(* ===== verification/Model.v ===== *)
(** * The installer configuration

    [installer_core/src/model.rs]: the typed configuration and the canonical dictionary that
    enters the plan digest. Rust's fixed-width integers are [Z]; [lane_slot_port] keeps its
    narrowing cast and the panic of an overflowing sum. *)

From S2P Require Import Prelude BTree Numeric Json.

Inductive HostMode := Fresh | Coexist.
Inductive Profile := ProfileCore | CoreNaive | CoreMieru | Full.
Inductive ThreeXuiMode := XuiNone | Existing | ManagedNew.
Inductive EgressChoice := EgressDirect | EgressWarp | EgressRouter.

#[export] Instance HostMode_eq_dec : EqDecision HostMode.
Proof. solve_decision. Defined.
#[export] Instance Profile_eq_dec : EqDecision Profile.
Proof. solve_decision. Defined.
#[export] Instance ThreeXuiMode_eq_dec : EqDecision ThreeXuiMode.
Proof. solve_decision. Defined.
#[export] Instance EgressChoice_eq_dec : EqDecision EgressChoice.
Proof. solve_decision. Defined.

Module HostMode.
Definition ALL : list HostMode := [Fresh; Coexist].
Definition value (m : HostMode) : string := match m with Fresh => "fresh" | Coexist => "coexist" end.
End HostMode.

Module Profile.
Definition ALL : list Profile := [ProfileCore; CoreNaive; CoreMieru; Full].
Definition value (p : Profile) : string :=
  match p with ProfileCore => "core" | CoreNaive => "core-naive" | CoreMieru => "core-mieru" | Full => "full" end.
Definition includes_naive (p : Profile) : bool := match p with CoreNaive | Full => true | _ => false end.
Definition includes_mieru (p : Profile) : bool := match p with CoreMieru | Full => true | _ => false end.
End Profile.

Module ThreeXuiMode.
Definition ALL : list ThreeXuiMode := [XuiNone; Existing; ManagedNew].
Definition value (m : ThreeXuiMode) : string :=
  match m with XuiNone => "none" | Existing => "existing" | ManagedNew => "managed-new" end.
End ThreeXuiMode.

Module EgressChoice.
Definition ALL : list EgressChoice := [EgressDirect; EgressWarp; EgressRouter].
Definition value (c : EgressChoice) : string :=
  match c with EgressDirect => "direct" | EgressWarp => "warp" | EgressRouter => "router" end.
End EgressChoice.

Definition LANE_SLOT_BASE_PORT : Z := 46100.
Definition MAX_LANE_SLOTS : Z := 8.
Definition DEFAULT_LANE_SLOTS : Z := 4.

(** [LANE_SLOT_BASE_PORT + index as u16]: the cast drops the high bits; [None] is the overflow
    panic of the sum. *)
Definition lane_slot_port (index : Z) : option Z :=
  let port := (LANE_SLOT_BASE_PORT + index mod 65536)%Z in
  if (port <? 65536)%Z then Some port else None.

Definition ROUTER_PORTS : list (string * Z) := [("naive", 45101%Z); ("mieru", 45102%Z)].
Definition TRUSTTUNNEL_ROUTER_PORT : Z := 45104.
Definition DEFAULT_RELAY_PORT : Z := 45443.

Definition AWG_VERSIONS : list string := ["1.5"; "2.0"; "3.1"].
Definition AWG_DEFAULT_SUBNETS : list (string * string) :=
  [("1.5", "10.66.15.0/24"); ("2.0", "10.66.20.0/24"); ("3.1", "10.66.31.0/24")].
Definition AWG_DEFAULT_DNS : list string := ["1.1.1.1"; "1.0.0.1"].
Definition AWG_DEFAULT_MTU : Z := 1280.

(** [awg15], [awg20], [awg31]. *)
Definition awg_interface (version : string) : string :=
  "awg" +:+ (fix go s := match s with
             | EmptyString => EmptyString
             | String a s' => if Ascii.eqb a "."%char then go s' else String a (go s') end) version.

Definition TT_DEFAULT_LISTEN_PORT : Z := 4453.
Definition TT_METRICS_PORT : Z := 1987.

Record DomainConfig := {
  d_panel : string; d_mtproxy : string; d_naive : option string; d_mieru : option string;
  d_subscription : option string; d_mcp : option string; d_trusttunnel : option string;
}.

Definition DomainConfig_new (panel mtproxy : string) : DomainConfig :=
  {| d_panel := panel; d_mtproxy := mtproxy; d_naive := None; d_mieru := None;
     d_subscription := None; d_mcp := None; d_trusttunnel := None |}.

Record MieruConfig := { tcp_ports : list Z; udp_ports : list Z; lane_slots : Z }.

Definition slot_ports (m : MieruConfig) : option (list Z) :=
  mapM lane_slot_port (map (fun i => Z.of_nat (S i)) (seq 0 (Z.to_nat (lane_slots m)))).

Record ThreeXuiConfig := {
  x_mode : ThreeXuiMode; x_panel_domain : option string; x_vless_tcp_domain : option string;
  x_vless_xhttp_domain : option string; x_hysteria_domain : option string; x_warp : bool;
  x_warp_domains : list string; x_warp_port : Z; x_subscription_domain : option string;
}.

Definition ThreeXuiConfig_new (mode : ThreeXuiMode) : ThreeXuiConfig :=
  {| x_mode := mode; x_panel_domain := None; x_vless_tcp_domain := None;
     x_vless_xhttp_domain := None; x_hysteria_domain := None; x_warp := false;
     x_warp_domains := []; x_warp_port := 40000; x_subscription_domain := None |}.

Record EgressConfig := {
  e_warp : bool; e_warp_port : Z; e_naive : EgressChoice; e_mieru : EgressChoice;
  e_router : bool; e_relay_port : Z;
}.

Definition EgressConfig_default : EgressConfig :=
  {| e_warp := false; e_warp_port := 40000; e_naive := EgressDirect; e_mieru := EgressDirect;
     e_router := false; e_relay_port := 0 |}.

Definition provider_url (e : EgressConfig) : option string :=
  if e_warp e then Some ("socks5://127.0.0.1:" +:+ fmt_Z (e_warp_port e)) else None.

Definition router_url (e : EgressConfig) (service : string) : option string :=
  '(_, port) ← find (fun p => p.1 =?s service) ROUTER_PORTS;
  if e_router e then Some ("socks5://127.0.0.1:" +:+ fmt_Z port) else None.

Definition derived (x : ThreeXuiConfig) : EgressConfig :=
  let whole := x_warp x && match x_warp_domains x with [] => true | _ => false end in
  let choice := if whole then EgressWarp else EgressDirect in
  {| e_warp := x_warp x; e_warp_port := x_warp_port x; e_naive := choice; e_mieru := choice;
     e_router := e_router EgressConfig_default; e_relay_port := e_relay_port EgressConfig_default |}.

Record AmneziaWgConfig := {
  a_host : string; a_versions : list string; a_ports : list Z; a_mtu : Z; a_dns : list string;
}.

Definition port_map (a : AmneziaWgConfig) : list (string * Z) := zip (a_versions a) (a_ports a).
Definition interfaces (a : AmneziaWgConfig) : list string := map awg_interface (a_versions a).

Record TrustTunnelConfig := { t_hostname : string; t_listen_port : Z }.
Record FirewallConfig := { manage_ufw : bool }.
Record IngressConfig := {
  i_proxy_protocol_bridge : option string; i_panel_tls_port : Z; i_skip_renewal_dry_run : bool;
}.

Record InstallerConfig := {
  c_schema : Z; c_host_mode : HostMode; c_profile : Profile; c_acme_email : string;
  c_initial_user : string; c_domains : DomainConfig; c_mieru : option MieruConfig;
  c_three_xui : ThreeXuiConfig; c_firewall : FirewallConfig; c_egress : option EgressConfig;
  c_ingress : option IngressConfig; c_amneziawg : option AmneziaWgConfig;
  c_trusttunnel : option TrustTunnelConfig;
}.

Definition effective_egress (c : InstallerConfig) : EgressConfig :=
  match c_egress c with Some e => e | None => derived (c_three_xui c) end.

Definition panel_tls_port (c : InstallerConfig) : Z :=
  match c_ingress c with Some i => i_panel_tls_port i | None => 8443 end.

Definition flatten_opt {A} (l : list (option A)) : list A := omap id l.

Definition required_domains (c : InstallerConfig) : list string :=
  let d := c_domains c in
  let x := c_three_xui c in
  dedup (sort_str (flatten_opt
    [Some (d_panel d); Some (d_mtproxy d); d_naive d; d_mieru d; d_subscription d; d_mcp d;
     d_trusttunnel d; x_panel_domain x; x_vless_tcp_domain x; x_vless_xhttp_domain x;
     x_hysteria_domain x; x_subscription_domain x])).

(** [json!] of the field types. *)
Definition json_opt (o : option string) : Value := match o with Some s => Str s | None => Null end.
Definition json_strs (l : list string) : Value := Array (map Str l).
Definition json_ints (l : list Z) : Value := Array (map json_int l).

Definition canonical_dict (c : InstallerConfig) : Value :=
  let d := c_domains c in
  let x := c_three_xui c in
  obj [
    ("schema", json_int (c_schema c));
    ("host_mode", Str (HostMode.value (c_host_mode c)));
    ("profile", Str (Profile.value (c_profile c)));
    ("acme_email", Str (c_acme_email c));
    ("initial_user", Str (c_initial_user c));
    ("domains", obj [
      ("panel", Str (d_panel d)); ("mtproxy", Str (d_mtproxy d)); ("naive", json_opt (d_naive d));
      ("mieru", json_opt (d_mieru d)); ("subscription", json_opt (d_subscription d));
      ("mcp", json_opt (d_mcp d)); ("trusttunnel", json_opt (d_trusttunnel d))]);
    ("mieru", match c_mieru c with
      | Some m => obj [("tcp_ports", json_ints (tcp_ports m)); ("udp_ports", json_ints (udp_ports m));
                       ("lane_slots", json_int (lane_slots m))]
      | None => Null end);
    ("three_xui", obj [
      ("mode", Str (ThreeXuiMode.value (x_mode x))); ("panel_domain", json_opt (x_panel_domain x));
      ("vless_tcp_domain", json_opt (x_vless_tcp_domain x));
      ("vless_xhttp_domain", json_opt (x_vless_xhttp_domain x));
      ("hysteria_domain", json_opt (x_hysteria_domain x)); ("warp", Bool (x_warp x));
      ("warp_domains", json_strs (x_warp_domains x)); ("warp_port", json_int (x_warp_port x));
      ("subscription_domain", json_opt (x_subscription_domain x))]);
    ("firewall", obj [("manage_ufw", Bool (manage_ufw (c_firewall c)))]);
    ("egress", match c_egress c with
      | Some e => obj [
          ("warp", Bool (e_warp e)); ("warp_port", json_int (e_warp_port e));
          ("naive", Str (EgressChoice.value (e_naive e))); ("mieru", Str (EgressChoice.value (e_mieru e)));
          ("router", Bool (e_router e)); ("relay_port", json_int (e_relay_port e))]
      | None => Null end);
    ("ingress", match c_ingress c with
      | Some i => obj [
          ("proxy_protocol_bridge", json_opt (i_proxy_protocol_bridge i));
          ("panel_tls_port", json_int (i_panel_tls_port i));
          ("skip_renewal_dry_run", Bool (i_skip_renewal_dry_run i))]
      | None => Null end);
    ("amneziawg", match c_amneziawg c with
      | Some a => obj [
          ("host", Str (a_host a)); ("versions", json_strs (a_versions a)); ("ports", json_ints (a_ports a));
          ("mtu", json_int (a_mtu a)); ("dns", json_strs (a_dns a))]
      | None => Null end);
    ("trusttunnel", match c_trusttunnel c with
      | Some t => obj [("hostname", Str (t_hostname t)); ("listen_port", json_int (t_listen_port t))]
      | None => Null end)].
============================================================
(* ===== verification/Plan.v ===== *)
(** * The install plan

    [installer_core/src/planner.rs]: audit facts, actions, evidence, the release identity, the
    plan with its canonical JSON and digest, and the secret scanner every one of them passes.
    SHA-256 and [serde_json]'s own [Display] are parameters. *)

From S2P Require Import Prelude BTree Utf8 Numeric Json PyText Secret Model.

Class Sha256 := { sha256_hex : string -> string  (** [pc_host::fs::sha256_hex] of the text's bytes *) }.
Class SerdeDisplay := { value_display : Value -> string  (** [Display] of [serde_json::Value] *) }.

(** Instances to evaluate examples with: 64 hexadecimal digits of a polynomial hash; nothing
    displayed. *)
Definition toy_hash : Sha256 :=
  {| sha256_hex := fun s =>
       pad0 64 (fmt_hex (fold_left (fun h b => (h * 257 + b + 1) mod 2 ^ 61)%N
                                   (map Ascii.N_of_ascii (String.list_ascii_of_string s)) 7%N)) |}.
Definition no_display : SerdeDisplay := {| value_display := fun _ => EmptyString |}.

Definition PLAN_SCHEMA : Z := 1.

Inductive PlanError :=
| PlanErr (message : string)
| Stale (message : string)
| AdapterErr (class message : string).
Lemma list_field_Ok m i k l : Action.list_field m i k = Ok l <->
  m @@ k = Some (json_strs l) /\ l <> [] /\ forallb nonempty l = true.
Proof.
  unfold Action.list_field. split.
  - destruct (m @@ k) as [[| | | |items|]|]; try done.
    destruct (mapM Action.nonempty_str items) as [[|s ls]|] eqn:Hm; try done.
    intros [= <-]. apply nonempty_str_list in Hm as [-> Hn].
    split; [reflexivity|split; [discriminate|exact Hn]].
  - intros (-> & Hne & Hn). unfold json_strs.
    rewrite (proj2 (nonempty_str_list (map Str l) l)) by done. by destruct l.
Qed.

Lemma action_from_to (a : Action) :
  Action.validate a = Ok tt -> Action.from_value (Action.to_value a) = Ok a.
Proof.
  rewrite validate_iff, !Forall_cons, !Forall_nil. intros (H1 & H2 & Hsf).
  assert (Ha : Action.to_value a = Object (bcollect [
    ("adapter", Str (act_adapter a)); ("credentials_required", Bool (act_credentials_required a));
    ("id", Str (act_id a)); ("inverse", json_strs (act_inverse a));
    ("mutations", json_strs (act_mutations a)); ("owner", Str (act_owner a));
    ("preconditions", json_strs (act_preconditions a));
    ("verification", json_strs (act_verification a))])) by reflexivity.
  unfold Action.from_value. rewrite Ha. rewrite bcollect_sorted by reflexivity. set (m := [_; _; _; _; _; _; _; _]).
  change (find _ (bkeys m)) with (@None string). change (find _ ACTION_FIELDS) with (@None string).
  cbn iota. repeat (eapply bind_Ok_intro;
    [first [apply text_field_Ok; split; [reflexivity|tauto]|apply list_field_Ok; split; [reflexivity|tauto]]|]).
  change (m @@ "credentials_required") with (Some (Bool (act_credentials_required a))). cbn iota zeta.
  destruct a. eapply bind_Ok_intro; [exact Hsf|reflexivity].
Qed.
============================================================
#### WHAT THE EXERCISE ASKS:
Go through the listing above and write out exactly the lines starting with the one holding "x_vless_tcp_domain := None;" and running through the one holding "e_warp : bool;", ends included, and no others.

#### SOLUTION TO THE EXERCISE:
  {| x_mode := mode; x_panel_domain := None; x_vless_tcp_domain := None;
     x_vless_xhttp_domain := None; x_hysteria_domain := None; x_warp := false;
     x_warp_domains := []; x_warp_port := 40000; x_subscription_domain := None |}.

Record EgressConfig := {
  e_warp : bool; e_warp_port : Z; e_naive : EgressChoice; e_mieru : EgressChoice;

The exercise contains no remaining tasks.